[Assignment]: In the entries below, find the line with "eexists; repeat split; by rewrite ?app_nil_r." and the line with "[WithTransportCredentials (credentials_NewTLS". Reproduce those two lines and every line between them exactly, and nothing more.

[Source material]:
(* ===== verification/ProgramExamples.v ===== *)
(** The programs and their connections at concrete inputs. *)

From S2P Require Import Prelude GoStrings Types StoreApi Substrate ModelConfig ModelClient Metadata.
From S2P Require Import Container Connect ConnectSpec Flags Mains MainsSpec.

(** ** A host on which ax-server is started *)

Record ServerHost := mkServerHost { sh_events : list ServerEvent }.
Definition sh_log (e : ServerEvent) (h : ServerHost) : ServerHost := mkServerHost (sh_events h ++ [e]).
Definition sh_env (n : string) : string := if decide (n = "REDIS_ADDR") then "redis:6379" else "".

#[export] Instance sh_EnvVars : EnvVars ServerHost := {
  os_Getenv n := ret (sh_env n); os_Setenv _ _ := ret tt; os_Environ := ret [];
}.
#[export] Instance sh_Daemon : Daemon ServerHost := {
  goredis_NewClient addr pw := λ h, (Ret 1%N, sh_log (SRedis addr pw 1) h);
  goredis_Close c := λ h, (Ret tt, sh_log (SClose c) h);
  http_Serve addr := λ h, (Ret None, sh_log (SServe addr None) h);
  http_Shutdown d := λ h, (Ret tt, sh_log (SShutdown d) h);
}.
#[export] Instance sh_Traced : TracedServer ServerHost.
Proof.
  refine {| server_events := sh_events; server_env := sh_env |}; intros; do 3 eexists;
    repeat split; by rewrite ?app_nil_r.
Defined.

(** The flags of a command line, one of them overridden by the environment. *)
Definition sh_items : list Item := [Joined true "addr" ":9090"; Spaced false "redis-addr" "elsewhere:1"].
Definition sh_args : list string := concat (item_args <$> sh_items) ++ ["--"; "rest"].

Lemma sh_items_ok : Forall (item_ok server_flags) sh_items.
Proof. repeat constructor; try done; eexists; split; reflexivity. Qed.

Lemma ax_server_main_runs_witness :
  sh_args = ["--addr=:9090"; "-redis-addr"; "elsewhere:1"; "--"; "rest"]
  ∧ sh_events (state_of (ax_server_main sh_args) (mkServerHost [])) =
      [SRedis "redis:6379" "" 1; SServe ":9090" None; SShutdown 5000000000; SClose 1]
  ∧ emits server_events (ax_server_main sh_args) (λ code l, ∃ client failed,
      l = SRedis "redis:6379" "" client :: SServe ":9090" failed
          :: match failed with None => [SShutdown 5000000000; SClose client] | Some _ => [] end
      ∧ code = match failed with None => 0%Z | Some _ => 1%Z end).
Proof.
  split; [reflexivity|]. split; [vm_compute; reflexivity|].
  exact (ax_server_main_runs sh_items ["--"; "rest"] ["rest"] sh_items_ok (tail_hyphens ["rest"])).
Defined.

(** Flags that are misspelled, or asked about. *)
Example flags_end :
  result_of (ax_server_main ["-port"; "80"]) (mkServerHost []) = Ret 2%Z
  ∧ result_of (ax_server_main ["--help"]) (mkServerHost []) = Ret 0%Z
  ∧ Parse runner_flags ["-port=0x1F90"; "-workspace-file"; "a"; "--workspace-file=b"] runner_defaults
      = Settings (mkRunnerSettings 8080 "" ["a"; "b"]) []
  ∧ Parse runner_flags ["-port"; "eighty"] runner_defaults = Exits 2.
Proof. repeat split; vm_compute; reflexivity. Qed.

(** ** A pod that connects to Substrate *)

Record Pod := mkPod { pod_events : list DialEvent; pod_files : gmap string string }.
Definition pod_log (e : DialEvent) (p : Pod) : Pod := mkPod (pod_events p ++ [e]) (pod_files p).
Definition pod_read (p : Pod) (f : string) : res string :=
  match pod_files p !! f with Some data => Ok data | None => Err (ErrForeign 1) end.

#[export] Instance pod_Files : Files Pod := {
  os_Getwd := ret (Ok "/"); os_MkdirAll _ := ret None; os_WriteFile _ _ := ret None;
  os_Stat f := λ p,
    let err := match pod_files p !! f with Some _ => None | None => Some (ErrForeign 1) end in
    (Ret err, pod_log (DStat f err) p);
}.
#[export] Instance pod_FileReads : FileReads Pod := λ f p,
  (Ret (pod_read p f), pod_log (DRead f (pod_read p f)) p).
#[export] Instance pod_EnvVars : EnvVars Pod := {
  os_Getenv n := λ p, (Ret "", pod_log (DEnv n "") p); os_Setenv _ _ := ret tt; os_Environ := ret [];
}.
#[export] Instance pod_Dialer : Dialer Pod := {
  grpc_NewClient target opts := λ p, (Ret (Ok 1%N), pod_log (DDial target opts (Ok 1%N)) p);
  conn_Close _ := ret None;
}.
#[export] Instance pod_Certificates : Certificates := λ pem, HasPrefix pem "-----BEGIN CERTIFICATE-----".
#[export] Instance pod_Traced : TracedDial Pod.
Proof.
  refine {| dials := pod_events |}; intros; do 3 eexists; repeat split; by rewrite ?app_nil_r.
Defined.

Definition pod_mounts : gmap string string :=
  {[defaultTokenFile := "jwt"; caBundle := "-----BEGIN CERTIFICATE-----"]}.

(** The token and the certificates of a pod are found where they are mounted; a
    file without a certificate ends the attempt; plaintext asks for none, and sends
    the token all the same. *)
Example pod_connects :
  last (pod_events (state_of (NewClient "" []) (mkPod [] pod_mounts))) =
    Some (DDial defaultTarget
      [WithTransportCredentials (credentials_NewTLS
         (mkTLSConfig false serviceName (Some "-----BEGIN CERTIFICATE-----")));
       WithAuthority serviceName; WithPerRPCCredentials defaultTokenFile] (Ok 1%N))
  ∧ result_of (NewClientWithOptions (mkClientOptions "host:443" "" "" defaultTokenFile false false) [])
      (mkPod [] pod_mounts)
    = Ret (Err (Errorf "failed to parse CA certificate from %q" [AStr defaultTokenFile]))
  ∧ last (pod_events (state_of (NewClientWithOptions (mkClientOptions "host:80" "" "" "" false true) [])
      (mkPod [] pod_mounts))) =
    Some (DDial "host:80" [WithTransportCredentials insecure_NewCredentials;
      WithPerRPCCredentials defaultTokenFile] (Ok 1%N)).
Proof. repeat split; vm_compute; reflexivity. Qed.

--

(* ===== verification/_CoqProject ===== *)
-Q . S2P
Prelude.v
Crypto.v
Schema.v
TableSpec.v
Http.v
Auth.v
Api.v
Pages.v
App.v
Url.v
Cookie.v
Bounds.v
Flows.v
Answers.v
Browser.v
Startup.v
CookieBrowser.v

==

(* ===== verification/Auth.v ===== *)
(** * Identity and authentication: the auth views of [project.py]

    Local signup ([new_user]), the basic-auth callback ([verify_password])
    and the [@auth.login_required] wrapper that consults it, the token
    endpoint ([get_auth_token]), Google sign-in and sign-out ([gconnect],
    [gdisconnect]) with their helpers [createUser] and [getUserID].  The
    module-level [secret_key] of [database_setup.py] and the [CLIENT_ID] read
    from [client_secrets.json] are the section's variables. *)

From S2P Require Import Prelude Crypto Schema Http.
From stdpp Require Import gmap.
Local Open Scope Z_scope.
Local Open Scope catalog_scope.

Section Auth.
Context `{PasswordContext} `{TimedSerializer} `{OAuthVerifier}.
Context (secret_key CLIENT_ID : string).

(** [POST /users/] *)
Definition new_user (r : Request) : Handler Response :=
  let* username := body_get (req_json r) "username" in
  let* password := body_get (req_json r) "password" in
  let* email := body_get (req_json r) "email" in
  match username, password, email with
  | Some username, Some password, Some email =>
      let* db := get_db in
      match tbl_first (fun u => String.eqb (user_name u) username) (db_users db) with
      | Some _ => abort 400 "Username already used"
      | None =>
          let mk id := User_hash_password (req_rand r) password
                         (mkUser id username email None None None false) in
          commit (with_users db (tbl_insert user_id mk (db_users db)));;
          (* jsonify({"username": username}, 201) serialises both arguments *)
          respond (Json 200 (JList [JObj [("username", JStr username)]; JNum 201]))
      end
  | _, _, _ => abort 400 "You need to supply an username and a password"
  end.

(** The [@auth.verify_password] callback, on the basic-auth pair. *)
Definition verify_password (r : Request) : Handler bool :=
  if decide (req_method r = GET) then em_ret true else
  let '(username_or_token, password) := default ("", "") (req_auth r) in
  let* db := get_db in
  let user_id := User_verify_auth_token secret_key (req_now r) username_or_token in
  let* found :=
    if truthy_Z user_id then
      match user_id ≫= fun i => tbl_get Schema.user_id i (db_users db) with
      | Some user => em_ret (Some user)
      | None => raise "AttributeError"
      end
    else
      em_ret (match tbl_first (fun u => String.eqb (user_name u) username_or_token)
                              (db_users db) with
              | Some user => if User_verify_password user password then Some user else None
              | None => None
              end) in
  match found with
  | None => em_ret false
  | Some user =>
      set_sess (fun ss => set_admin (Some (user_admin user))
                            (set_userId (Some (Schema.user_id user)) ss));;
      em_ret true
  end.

[Output of the task]:
  refine {| dials := pod_events |}; intros; do 3 eexists; repeat split; by rewrite ?app_nil_r.
Defined.

Definition pod_mounts : gmap string string :=
  {[defaultTokenFile := "jwt"; caBundle := "-----BEGIN CERTIFICATE-----"]}.

(** The token and the certificates of a pod are found where they are mounted; a
    file without a certificate ends the attempt; plaintext asks for none, and sends
    the token all the same. *)
Example pod_connects :
  last (pod_events (state_of (NewClient "" []) (mkPod [] pod_mounts))) =
    Some (DDial defaultTarget
      [WithTransportCredentials (credentials_NewTLS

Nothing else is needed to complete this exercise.